● WHAT THIS TASK INVOLVES
Take the line that has "A dictionary display" in it and every line after it to the end of the entries, and reproduce them exactly.
** Opening INFORMATION block **
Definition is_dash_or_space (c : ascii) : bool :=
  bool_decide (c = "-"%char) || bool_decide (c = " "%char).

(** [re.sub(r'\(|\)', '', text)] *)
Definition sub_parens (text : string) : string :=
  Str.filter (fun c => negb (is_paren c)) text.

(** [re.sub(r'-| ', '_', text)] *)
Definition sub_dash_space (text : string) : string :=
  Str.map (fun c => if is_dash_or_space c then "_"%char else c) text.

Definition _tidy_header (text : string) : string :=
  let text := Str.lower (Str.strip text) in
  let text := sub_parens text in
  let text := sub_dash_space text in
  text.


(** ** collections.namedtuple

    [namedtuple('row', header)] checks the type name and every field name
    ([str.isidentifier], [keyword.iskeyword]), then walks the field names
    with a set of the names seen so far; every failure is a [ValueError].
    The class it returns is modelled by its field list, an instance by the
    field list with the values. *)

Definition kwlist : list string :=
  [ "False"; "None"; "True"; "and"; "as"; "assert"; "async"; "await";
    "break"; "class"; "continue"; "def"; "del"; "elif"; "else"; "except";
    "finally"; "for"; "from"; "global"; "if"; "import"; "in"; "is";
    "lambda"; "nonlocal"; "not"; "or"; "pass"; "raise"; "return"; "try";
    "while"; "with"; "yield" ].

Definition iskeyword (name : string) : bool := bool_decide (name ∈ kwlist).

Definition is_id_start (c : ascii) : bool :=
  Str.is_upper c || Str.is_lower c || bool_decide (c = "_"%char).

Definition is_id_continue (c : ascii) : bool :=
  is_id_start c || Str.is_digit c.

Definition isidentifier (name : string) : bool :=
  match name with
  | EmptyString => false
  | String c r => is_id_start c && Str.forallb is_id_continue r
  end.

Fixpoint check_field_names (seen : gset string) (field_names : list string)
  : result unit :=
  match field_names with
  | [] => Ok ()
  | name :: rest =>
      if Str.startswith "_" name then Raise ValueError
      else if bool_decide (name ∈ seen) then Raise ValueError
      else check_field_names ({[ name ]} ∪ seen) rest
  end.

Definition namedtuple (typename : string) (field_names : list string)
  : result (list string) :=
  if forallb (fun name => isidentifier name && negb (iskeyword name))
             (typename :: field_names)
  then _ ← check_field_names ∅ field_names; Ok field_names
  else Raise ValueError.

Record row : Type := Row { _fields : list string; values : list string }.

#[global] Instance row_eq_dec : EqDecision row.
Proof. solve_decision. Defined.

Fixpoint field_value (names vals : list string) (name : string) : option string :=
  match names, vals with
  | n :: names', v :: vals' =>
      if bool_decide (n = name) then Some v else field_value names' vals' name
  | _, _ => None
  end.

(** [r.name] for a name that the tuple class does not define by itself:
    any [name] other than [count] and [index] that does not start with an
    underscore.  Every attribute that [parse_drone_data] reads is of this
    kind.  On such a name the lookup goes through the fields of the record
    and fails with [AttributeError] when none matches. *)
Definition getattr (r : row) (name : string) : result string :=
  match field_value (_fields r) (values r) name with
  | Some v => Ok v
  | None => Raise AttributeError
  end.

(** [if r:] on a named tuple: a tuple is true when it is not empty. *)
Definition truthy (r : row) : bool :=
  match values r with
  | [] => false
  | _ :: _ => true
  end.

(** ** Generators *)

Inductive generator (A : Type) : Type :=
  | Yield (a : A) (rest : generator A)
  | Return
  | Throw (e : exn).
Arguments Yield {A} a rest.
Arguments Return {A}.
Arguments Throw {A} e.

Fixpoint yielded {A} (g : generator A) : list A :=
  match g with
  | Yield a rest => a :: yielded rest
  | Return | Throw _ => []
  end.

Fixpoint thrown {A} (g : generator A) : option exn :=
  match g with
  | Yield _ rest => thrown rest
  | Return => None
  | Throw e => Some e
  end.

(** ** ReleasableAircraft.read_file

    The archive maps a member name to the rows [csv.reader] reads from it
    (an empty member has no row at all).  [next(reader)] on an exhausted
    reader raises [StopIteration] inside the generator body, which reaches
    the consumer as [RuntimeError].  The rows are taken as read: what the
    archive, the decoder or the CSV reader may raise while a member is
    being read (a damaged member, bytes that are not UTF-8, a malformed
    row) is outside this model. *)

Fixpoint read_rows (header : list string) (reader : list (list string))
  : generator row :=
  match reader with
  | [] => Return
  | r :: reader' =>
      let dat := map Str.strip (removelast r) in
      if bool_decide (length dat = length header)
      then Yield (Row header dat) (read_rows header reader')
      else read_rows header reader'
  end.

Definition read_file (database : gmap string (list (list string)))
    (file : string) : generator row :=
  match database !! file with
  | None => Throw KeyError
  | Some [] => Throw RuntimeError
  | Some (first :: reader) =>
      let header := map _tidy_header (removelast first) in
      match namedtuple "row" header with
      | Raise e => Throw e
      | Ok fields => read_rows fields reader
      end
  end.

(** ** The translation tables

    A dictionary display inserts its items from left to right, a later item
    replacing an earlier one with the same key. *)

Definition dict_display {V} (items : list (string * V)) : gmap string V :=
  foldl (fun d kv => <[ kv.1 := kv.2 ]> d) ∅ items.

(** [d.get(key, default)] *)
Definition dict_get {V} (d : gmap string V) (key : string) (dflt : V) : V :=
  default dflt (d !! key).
** Closing INFORMATION block **
● SOLUTION TO THIS PROBLEM
    A dictionary display inserts its items from left to right, a later item
    replacing an earlier one with the same key. *)

Definition dict_display {V} (items : list (string * V)) : gmap string V :=
  foldl (fun d kv => <[ kv.1 := kv.2 ]> d) ∅ items.

(** [d.get(key, default)] *)
Definition dict_get {V} (d : gmap string V) (key : string) (dflt : V) : V :=
  default dflt (d !! key).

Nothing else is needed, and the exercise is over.